Task requirements:
What appears in the data must be reproduced exactly.

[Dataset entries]
Definition prefixLengthToSubnetMask (prefixLength : Z) : string :=
  let mask := mask prefixLength in
  JS.join "." [ (mask >>> 24) .& 255; (mask >>> 16) .& 255; (mask >>> 8) .& 255; mask .& 255 ].

(** ** Prefix sizing *)

(** The [while (prefixLength > 0)] loop of [getRequiredPrefixLength]: the
    recursion is on the loop variable itself, which the body decrements. *)
Fixpoint sizerLoop (totalAddresses : Z) (prefixLength : nat) : nat :=
  match prefixLength with
  | O => O
  | S prefixLength' =>
      let subnetSize := JS.pow2 (32 - Z.of_nat prefixLength) in
      if subnetSize >=? totalAddresses then prefixLength
      else sizerLoop totalAddresses prefixLength'
  end.

Definition getRequiredPrefixLength (hosts : Z) : Z :=
  let totalAddresses := hosts + 2 in
  Z.of_nat (sizerLoop totalAddresses 32).

(** ** Strings that may be absent *)

(** [!x] for [x] a string, [null] or [undefined] ([None] stands for the last
    two): both and the empty string are falsy. *)
Definition falsy (x : option string) : bool :=
  match x with
  | None => true
  | Some s => String.eqb s ""
  end.

(** The string itself, where [x] is known to be one. *)
Definition elementOr (x : option string) : string :=
  match x with Some s => s | None => "" end.

(** ** Allocation: the body of [calculateVLSM] after its inputs are parsed *)

(** The objects of the [subnets] array. *)
Record Subnet := mkSubnet { hosts : Z; prefixLength : Z; subnetSize : Z }.

(** The objects of the [subnetDetails] array. *)
Record Details := mkDetails {
  name : string;
  network : string;
  broadcast : string;
  hostRange : string;
  subnetMask : string
}.

(** What one call of the allocation callback computes: its locals
    ([network], [prefixLength], [broadcast], [firstHost], [lastHost]), the
    subnet and index it was called with, and the [details] it returns. *)
Record Row := mkRow {
  row_index : nat;
  row_subnet : Subnet;
  row_network : list Z;
  row_prefixLength : Z;
  row_broadcast : list Z;
  row_firstHost : option string;
  row_lastHost : option string;
  row_details : Details
}.

(** A computation that may throw [new Error(message)]. *)
Inductive Result (A : Type) : Type :=
| Ok (value : A)
| Throw (message : string).
Arguments Ok {A} value.
Arguments Throw {A} message.

Definition requiredSubnets (hostRequirements : list Z) : list Subnet :=
  map (fun hosts =>
         {| hosts := hosts;
            prefixLength := getRequiredPrefixLength hosts;
            subnetSize := JS.pow2 (32 - getRequiredPrefixLength hosts) |})
      hostRequirements.

(** The comparator [(a, b) => b.subnetSize - a.subnetSize]. *)
Definition bySizeDesc (a b : Subnet) : Z := subnetSize b - subnetSize a.

Definition totalAddressesNeeded (subnets : list Subnet) : Z :=
  fold_left (fun sum subnet => sum + subnetSize subnet) subnets 0.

Reply:
Definition prefixLengthToSubnetMask (prefixLength : Z) : string :=
  let mask := mask prefixLength in
  JS.join "." [ (mask >>> 24) .& 255; (mask >>> 16) .& 255; (mask >>> 8) .& 255; mask .& 255 ].

(** ** Prefix sizing *)

(** The [while (prefixLength > 0)] loop of [getRequiredPrefixLength]: the
    recursion is on the loop variable itself, which the body decrements. *)
Fixpoint sizerLoop (totalAddresses : Z) (prefixLength : nat) : nat :=
  match prefixLength with
  | O => O
  | S prefixLength' =>
      let subnetSize := JS.pow2 (32 - Z.of_nat prefixLength) in
      if subnetSize >=? totalAddresses then prefixLength
      else sizerLoop totalAddresses prefixLength'
  end.

Definition getRequiredPrefixLength (hosts : Z) : Z :=
  let totalAddresses := hosts + 2 in
  Z.of_nat (sizerLoop totalAddresses 32).

(** ** Strings that may be absent *)

(** [!x] for [x] a string, [null] or [undefined] ([None] stands for the last
    two): both and the empty string are falsy. *)
Definition falsy (x : option string) : bool :=
  match x with
  | None => true
  | Some s => String.eqb s ""
  end.

(** The string itself, where [x] is known to be one. *)
Definition elementOr (x : option string) : string :=
  match x with Some s => s | None => "" end.

(** ** Allocation: the body of [calculateVLSM] after its inputs are parsed *)

(** The objects of the [subnets] array. *)
Record Subnet := mkSubnet { hosts : Z; prefixLength : Z; subnetSize : Z }.

(** The objects of the [subnetDetails] array. *)
Record Details := mkDetails {
  name : string;
  network : string;
  broadcast : string;
  hostRange : string;
  subnetMask : string
}.

(** What one call of the allocation callback computes: its locals
    ([network], [prefixLength], [broadcast], [firstHost], [lastHost]), the
    subnet and index it was called with, and the [details] it returns. *)
Record Row := mkRow {
  row_index : nat;
  row_subnet : Subnet;
  row_network : list Z;
  row_prefixLength : Z;
  row_broadcast : list Z;
  row_firstHost : option string;
  row_lastHost : option string;
  row_details : Details
}.

(** A computation that may throw [new Error(message)]. *)
Inductive Result (A : Type) : Type :=
| Ok (value : A)
| Throw (message : string).
Arguments Ok {A} value.
Arguments Throw {A} message.

Definition requiredSubnets (hostRequirements : list Z) : list Subnet :=
  map (fun hosts =>
         {| hosts := hosts;
            prefixLength := getRequiredPrefixLength hosts;
            subnetSize := JS.pow2 (32 - getRequiredPrefixLength hosts) |})
      hostRequirements.

(** The comparator [(a, b) => b.subnetSize - a.subnetSize]. *)
Definition bySizeDesc (a b : Subnet) : Z := subnetSize b - subnetSize a.

Definition totalAddressesNeeded (subnets : list Subnet) : Z :=
  fold_left (fun sum subnet => sum + subnetSize subnet) subnets 0.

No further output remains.